'''

Lemma best_step_scan_finite (table : list (pystr * np_float)) (m0 : R)
  (b0 : pystr) :
  Forall (λ kv, ∃ v, kv.2 = Finite v) table →
  ∃ m, (foldl best_step (Finite m0, b0) table).1 = Finite m ∧
    (m0 <= m)%R ∧
    (∀ k v, (k, Finite v) ∈ table → (v <= m)%R) ∧
    ((m = m0 ∧ (foldl best_step (Finite m0, b0) table).2 = b0) ∨
     ((m0 < m)%R ∧
      ∃ before after,
        table = before
                ++ ((foldl best_step (Finite m0, b0) table).2, Finite m)
                   :: after ∧
        ∀ k v, (k, Finite v) ∈ before → (v < m)%R)).
Proof.
  intros Hfin. revert m0 b0.
  induction Hfin as [|[k c] table [v Hv] _ IH]; intros m0 b0.
  - exists m0. cbn. split; [done|]. split; [lra|].
    split; [intros k v H; inversion H|]. by left.
  - cbn in Hv. subst c. cbn [foldl]. unfold best_step at 2 4 6. cbn.
    destruct (Rlt_dec m0 v) as [Hlt|Hge].
    + destruct (IH v k) as (m & Hm & Hle & Hall & Hcase).
      exists m. split; [done|]. split; [lra|]. split.
      * intros k' v' [[= -> ->]|Hin]%elem_of_cons; [done|]. by eapply Hall.
      * right. split; [lra|]. destruct Hcase as [[-> ->]|(Hlt' & bf & af & Heq & Hbf)].
        -- exists [], table. split; [done|]. intros ?? H; inversion H.
        -- exists ((k, Finite v) :: bf), af. split; [by rewrite Heq at 1|].
           intros k' v' [[= -> ->]|Hin]%elem_of_cons; [done|]. by eapply Hbf.
    + destruct (IH m0 b0) as (m & Hm & Hle & Hall & Hcase).
      exists m. split; [done|]. split; [done|]. split.
      * intros k' v' [[= -> ->]|Hin]%elem_of_cons; [lra|]. by eapply Hall.
      * destruct Hcase as [[-> ->]|(Hlt' & bf & af & Heq & Hbf)];
          [by left|]. right. split; [done|].
        exists ((k, Finite v) :: bf), af. split; [by rewrite Heq at 1|].
        intros k' v' [[= -> ->]|Hin]%elem_of_cons; [lra|]. by eapply Hbf.
Qed.

(** X8. On a table with distinct keys and finite scores,
    [returnBestFromTable] returns the empty string when no score exceeds
    -1 (in particular on the empty table); otherwise it returns the first
    document, in the order of the table, whose score is the largest. *)
Theorem returnBestFromTable_maximal (table : Dict.t np_float) :
  NoDup (Dict.keys table) →
  Forall (λ kv, ∃ v, kv.2 = Finite v) table →
  ∃ best, returnBestFromTable table = Ok best ∧
    ((best = [] ∧ ∀ k v, (k, Finite v) ∈ table → (v <= -1)%R) ∨
     ∃ v before after,
       table = before ++ (best, Finite v) :: after ∧ (-1 < v)%R ∧
       (∀ k v', (k, Finite v') ∈ before → (v' < v)%R) ∧
       (∀ k v', (k, Finite v') ∈ table → (v' <= v)%R)).
Proof.
  intros Hnd Hfin. rewrite returnBestFromTable_scan by done.
  eexists. split; [done|].
  destruct (best_step_scan_finite table (-1) [] Hfin)
    as (m & Hm & Hle & Hall & Hcase).
  destruct Hcase as [[-> Hb]|(Hlt & bf & af & Heq & Hbf)].
  - left. split; [done|]. exact Hall.
  - right. exists m, bf, af. split; [done|]. split; [done|]. split; done.
Qed.
(** ** The [UserLevel] of a user record *)

(** C10.  [UserData] has a field [UserLevel].  An [UpdateUserData] that
    returns [nil] writes back the record it read with its [ID] and its
    [UserLevel] kept and the other four fields taken from the arguments.
    On every ledger the contract can bring about from the empty one, the
    [UserLevel] of every user record is zero, and whatever transaction
    runs next, the record is still there with the same [UserLevel] and
    the same [ID]. *)
Theorem UserLevel_is_kept :
  (forall ctx uploadCount points subscribed balance st r st',
     UpdateUserData ctx uploadCount points subscribed balance st = (Ok r, st') ->
     exists peerID b existing,
       GetID ctx = (peerID, None) /\
       lookup ("UserData_" ++ peerID) st = Some b /\
       UserData.Unmarshal b = (existing, None) /\
       lookup ("UserData_" ++ peerID) st' =
         Some (UserData.Marshal
                 (UserData.mk (UserData.ID existing) (UserData.UserLevel existing)
                              uploadCount points subscribed balance))) /\
  (forall st, reachable st ->
     forall ctx i id v,
       lookup ("UserData_" ++ id) st = Some v ->
       exists u u',
         v = UserData.Marshal u /\
         lookup ("UserData_" ++ id) (invoke ctx i st) = Some (UserData.Marshal u') /\
         UserData.UserLevel u' = UserData.UserLevel u /\
         UserData.UserLevel u = 0%Z /\
         UserData.ID u' = UserData.ID u).
Proof.
  split.
  - intros ctx uploadCount points subscribed balance st r st' H.
    apply UpdateUserData_inv in H as (peerID & b & existing & Hid & _ & Hb & Hdec & ->).
    exists peerID, b, existing. repeat split; auto. apply lookup_store_eq.
  - intros st Hreach ctx i id v Hl.
    pose proof (reachable_plain _ Hreach) as Hst.
    pose proof (invoke_plain ctx i _ Hst) as Hst'.
    destruct (Hst _ _ (lookup_In _ _ _ Hl)) as (u & -> & Hid & Hlvl).
    assert (Hsome : lookup ("UserData_" ++ id) st <> None) by congruence.
    apply (evolves_keeps_users _ _ _ (invoke_evolves ctx i st)) in Hsome.
    destruct (lookup ("UserData_" ++ id) (invoke ctx i st)) as [v'|] eqn:Hl'; [|congruence].
    destruct (Hst' _ _ (lookup_In _ _ _ Hl')) as (u' & -> & Hid' & Hlvl').
    exists u, u'. repeat split; congruence.
Qed.

(** A record with a [UserLevel] other than zero, as another writer might
    have left it, keeps the level through [UpdateUserData]; on a ledger
    of the contract's own, bob's record keeps level zero through an
    [AddUserData] and through an [UpdateUserData]. *)
Lemma UserLevel_is_kept_witness :
  let bob := honest "bob" in
  let foreign := [("UserData_bob", UserData.Marshal (UserData.mk "bob" 3 1 10 0 50))] in
  let st := snd (AddUserData bob 3 30 1 100 ledgerOfFive) in
  (exists peerID b existing,
      GetID bob = (peerID, None) /\
      lookup ("UserData_" ++ peerID) foreign = Some b /\
      UserData.Unmarshal b = (existing, None) /\
      lookup ("UserData_" ++ peerID) (snd (UpdateUserData bob 4 40 2 90 foreign)) =
        Some (UserData.Marshal
                (UserData.mk (UserData.ID existing) (UserData.UserLevel existing) 4 40 2 90))) /\
  (exists u u',
      UserData.Marshal (UserData.mk "bob" 0 3 30 1 100) = UserData.Marshal u /\
      lookup "UserData_bob" (invoke bob (InvUpdateUserData 4 40 2 90) st) =
        Some (UserData.Marshal u') /\
      UserData.UserLevel u' = UserData.UserLevel u /\
      UserData.UserLevel u = 0%Z /\
      UserData.ID u' = UserData.ID u).
Proof.
  intros bob foreign st.
  destruct UserLevel_is_kept as [Hupdate Hreach]. split.
  - apply (Hupdate bob 4%Z 40%Z 2%Z 90%Z foreign tt). reflexivity.
  - apply (Hreach st).
    + apply (reachable_invoke bob (InvAddUserData 3 30 1 100)). apply reachable_ledgerOfFive.
    + reflexivity.
Defined.

Example UpdateUserData_keeps_foreign_UserLevel :
  fst (GetUserDataOld (honest "bob") "bob"
         (snd (UpdateUserData (honest "bob") 4 40 2 90
                 [("UserData_bob", UserData.Marshal (UserData.mk "bob" 3 1 10 0 50))])))
  = Ok (UserData.mk "bob" 3 4 40 2 90).
Proof. reflexivity. Qed.

(** * Further properties of the contract *)

(** ** Items: update and read back *)

(** X1.  [UpdateCTIItem] on an item that is there overwrites the whole
    record under the same key: the [ID] is the id of the call, the
    [Uploader] is the caller of the update (whoever uploaded the item
    first), no other key changes, and [GetCTIItem] reads the new record
    back as the encoder wrote it: with U+FFFD for the bytes of its
    strings that are not valid UTF-8, and so byte for byte when they all
    are. *)
Theorem UpdateCTIItem_overwrites_with_caller
    ctx uploader id name timestamp cid encryptKey points level st :
  GetID ctx = (uploader, None) ->
  getStateErr ctx ("CTI_" ++ id) = None ->
  putStateErr ctx ("CTI_" ++ id) = None ->
  lookup ("CTI_" ++ id) st <> None ->
  let updated := CTIData.mk id name uploader timestamp cid encryptKey points level in
  let st' := store ("CTI_" ++ id) (CTIData.Marshal updated) st in
  UpdateCTIItem ctx id name timestamp cid encryptKey points level st = (Ok tt, st') /\
  (forall key, key <> "CTI_" ++ id -> lookup key st' = lookup key st) /\
  (forall ctx' n, Itoa n = id -> getStateErr ctx' ("CTI_" ++ id) = None ->
                  GetCTIItem ctx' n st' = (Ok (CTIData.coerced updated), st')) /\
  (json.coerceUTF8 name = name -> json.coerceUTF8 uploader = uploader ->
   json.coerceUTF8 cid = cid -> json.coerceUTF8 encryptKey = encryptKey ->
   forall n, Itoa n = id -> CTIData.coerced updated = updated).
Proof.
  intros Hid Hget Hput Hsome updated st'. repeat split.
  - unfold UpdateCTIItem. run. rewrite Hid. run. rewrite Hget. run.
    destruct (lookup _ st); [|congruence]. run. now rewrite Hput.
  - intros key Hk. now apply lookup_store_neq.
  - intros ctx' n Hn Hget'. subst id. unfold GetCTIItem, bind, GetState, ifErr, ret, fail.
    subst st'. now rewrite Hget', lookup_store_eq, CTIData_roundtrip.
  - intros Hname Hup Hcid Hkey n Hn. subst id updated. unfold CTIData.coerced.
    cbn [CTIData.ID CTIData.Name CTIData.Uploader CTIData.CID CTIData.EncryptKey
         CTIData.Timestamp CTIData.Points CTIData.Level].
    now rewrite coerce_Itoa, Hname, Hup, Hcid, Hkey.
Qed.
(** [free(node)]: the nodes of the subtree are destroyed and deallocated,
    children first. *)
Fixpoint RbstSet_free (fuel : nat) (h : heap) (node : option ptr)
    : option heap :=
  match fuel with
  | O => None
  | S fuel =>
      match node with
      | None => Some h
      | Some x =>
          n ← h !! x;
          h ← RbstSet_free fuel h (m_left n);
          n ← h !! x;
          h ← RbstSet_free fuel h (m_right n);
          _ ← h !! x;
          Some (delete x h)
      end
  end.

(** [clear()]: [free(m_tree.root()); m_tree.set_root(NULL);] *)
Definition RbstSet_clear (fuel : nat) (h : heap) (s : @RbstSet Rng)
    : option heap :=
  r ← RbstTree_root h (m_tree s);
  h ← RbstSet_free fuel h r;
  RbstTree_set_root h (m_tree s) None.

(** [insert(first, last)]: [while (first != last) insert( *first++ );],
    the input range being the list of its values. *)
Fixpoint RbstSet_insert_range (fuel : nat) (h : heap) (s : @RbstSet Rng)
    (values : list V) : option (heap * @RbstSet Rng) :=
  match values with
  | [] => Some (h, s)
  | value :: values =>
      '(h, s, _) ← RbstSet_insert comp draw allocate fuel h s value;
      RbstSet_insert_range fuel h s values
  end.

(** The constructor from a range: the empty set, then [insert(first, last)]. *)
Definition RbstSet_new_range (fuel : nat) (h : heap) (this : ptr) (rng : Rng)
    (values : list V) : option (heap * @RbstSet Rng) :=
  '(h, s) ← RbstSet_new h this rng;
  RbstSet_insert_range fuel h s values.
(** * NFT Scout: pagination walks, statistics reconciliation and cache

    A shallow embedding of the parts of the scraper that the specification
    talks about:

    - [Py]        the Python string and truthiness primitives the code uses;
    - [Models]    [models.py]: [Chain], [NormalizedNFT], [CollectionStats],
                  [CollectionNFTResponse];
    - [Memory]    [storage/memory.py]: the in-process TTL cache adapter;
    - [Helius]    [clients/helius.py]: the total inference of
                  [HeliusClient.get_collection_nfts];
    - [Normalizer] [normalizer.py]: the collection normalizers, on a body
                  they accept and on a body they raise on;
    - [Scout]     [scraper.py]: [NFTScout.get_collection_nfts] and
                  [NFTScout.get_collection_stats];
    - [WebServer] [web_server.py]: the counting loop and the scraping loop of
                  the [scrape_collection] action;
    - [PyStr], [Re]  more string primitives, and the regular expressions of
                  the validators;
    - [Security]  [security.py]: the address and transaction hash
                  validators, [prevent_private_key_exposure];
    - [Utils]     [utils.py]: the address and chain validators;
    - [Config], [BaseClient]  [config.py] and [clients/base.py]: API keys
                  and their rotation;
    - [Ipfs]      [normalizer.py]: [convert_ipfs_to_http];
    - [Manager]   [web_server.py]: [ConnectionManager];
    - [Extract]   [web_server.py]: [extract_collection_info] and the address
                  check of the [scrape_collection] action;
    - [Webhooks]  [webhooks/app.py]: [check_rate_limit].

    Conventions.  Python [str] is [string] (a sequence of code points below
    256).  [Optional[T]] is [option T].  A call that can raise returns
    [Result].  Python [float] is the primitive binary64 [float]; [int] is [Z].
    Mutable objects are passed and returned explicitly. *)

From Stdlib Require Import ZArith Ascii String DecimalString Floats.
From stdpp Require Import gmap strings list.
Lemma deepen_miss_outbox env i level h tour st response :
  panel h = true ->
  currentTour h = Some tour ->
  nth_step (steps tour) i = Some st ->
  truthy (embedded level st) = false ->
  generate env (deepen_request env st level) = Returned response ->
  let text := resp_explanation response in
  let tour' :=
    mkTour (tour_id tour) (title tour) (createdAt tour)
      (<[Z.to_nat i := cache_level level text st]> (steps tour)) in
  outbox (fst (handleDeepenRequest env i level h))
  = outbox h
      ++ [Sent (deepenStarted i);
          GeneratorCalled (deepen_request env st level);
          TourSaved tour']
      ++ match saveTour env tour' with
         | Returned _ => [Sent (deepenComplete i level text)]
         | Thrown _ => [ErrorLogged; Sent (error failure_message)]
         end.
Proof.
  intros Hp Ht Hs Hc Hg. cbn zeta. unfold handleDeepenRequest.
  rewrite Ht, Hs, Hc. unfold_monad. unfold save_current, cache_in_tour.
  unfold_monad. unfold sendMessage.
  cbn -[nth_step deepen_request cache_level failure_message].
  rewrite Hp.
  cbn -[nth_step deepen_request cache_level failure_message].
  rewrite Hg.
  cbn -[nth_step deepen_request cache_level failure_message].
  rewrite Ht, Hs.
  cbn -[nth_step deepen_request cache_level failure_message].
  destruct (saveTour env _) as [[]|e] eqn:Hsave;
    do 3 (cbn -[nth_step deepen_request cache_level failure_message];
          rewrite ?Hp);
    rewrite <- !app_assoc; reflexivity.
Qed.
(** ** [Trainer.from_config] *)

Ltac key_missing i :=
  split; [|split];
  [ split;
    [ let HF := fresh in
      intros HF; rewrite Forall_forall in HF;
      match goal with
      | H : _ !! ?k = None |- _ =>
          destruct (HF k) as [? ?];
          [apply list_elem_of_In; simpl; tauto | congruence]
      end
    | intros [? [=]] ]
  | intros ? [=]
  | let key := fresh in
    intros key [= <-]; split; [assumption|];
    exists (take i Config.keys_read), (drop (S i) Config.keys_read);
    split; [reflexivity|];
    simpl;
    repeat (apply Forall_cons; split;
            [match goal with
             | H : _ !! ?k = Some _ |- is_Some (_ !! ?k) => rewrite H; by eexists
             end|]);
    by apply Forall_nil ].
(** * email_reader: a shallow embedding of [src/email_reader.py]

    The program opens one [.eml] or [.msg] file, normalises it into
    (headers, body_text, body_html, attachments) and saves attachments
    on request.  Host-language values are modelled in [Py]; the host
    libraries the program calls (the MIME parser, [os.path], the optional
    [.msg] decoder) are fields of a [host] record. *)

From Stdlib Require Import List NArith Arith Lia Bool String Ascii DecimalString.
Import ListNotations.

(* ================================================================== *)
(** ** Host-language values *)
(* ================================================================== *)

Module Py.

(** A [str] is a sequence of Unicode code points, a [bytes] a sequence
    of octets. *)
Definition codepoint := N.
Definition str := list codepoint.
Definition bytes := list Byte.byte.

(** String literals of the source, written as Rocq strings. *)
Definition lit (s : string) : str :=
  map N_of_ascii (list_ascii_of_string s).

Fixpoint str_eqb (a b : str) : bool :=
  match a, b with
  | [], [] => true
  | x :: a', y :: b' => N.eqb x y && str_eqb a' b'
  | _, _ => false
  end.

(** [c in s] for a one-character [c]. *)
Definition char_in (c : codepoint) (s : str) : bool :=
  existsb (N.eqb c) s.

(** Truth value of a sequence: empty is false. *)
Definition truthy {A : Type} (l : list A) : bool :=
  match l with [] => false | _ :: _ => true end.

(** [x or d] where [x] is a sequence. *)
Definition or_else {A : Type} (x d : list A) : list A :=
  if truthy x then x else d.

(** [x or d] where [x] may also be [None]. *)
Definition opt_or {A : Type} (x : option (list A)) (d : list A) : list A :=
  match x with
  | Some l => or_else l d
  | None => d
  end.

(** Truth value of a value that may be [None]. *)
Definition opt_truthy {A : Type} (x : option (list A)) : bool :=
  match x with Some l => truthy l | None => false end.

(** [str.isspace] on one character: the code points CPython's
    [_PyUnicode_IsWhitespace] accepts. *)
Definition isspace (c : codepoint) : bool :=
  ((9 <=? c) && (c <=? 13) || (28 <=? c) && (c <=? 32)
   || (c =? 133) || (c =? 160) || (c =? 5760)
   || (8192 <=? c) && (c <=? 8202)
   || (c =? 8232) || (c =? 8233) || (c =? 8239) || (c =? 8287)
   || (c =? 12288))%N.

Fixpoint lstrip (s : str) : str :=
  match s with
  | [] => []
  | c :: s' => if isspace c then lstrip s' else s
  end.

Definition rstrip (s : str) : str := rev (lstrip (rev s)).

(** [s.strip()] with no argument. *)
Definition strip (s : str) : str := rstrip (lstrip s).

(** [str(n)] for a non-negative integer. *)
Definition str_of_nat (n : nat) : str :=
  lit (NilEmpty.string_of_uint (Nat.to_uint n)).

End Py.
Import Py.

(* ================================================================== *)
(** ** [EmailReaderApp._sanitize_filename] *)
(* ================================================================== *)

(** The nine characters of the literal tested by [not in]: backslash,
    slash, colon, star, question mark, double quote, less-than,
    greater-than, bar. *)
Definition forbidden : str := [92; 47; 58; 42; 63; 34; 60; 62; 124]%N.

(** The join of the characters [c] of [name] with [c not in forbidden]. *)
Definition drop_forbidden (name : str) : str :=
  filter (fun c => negb (char_in c forbidden)) name.

Definition _sanitize_filename (name : str) : str :=
  or_else (strip (drop_forbidden name)) (lit "attachment").

(* ================================================================== *)
(** ** Exceptions *)
(* ================================================================== *)

Inductive exn_class :=
| TypeError | RuntimeError | OSError | AttributeError | KeyError
| LookupError | IndexError | OtherException.

(** An exception object: its class and [str(e)]. *)
Record exn := Exn { exn_kind : exn_class; exn_text : str }.

Inductive result (A : Type) :=
| Ok (a : A)
| Raise (e : exn).
Arguments Ok {A} a.
Arguments Raise {A} e.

'''

_What you are asked to do_
Only the lines above starting at the one containing "Mutable objects are" and ending at the one containing "let text := resp_explanation response in", both included, are to be returned, exactly as they read.

_Response below_
    Mutable objects are passed and returned explicitly. *)

From Stdlib Require Import ZArith Ascii String DecimalString Floats.
From stdpp Require Import gmap strings list.
Lemma deepen_miss_outbox env i level h tour st response :
  panel h = true ->
  currentTour h = Some tour ->
  nth_step (steps tour) i = Some st ->
  truthy (embedded level st) = false ->
  generate env (deepen_request env st level) = Returned response ->
  let text := resp_explanation response in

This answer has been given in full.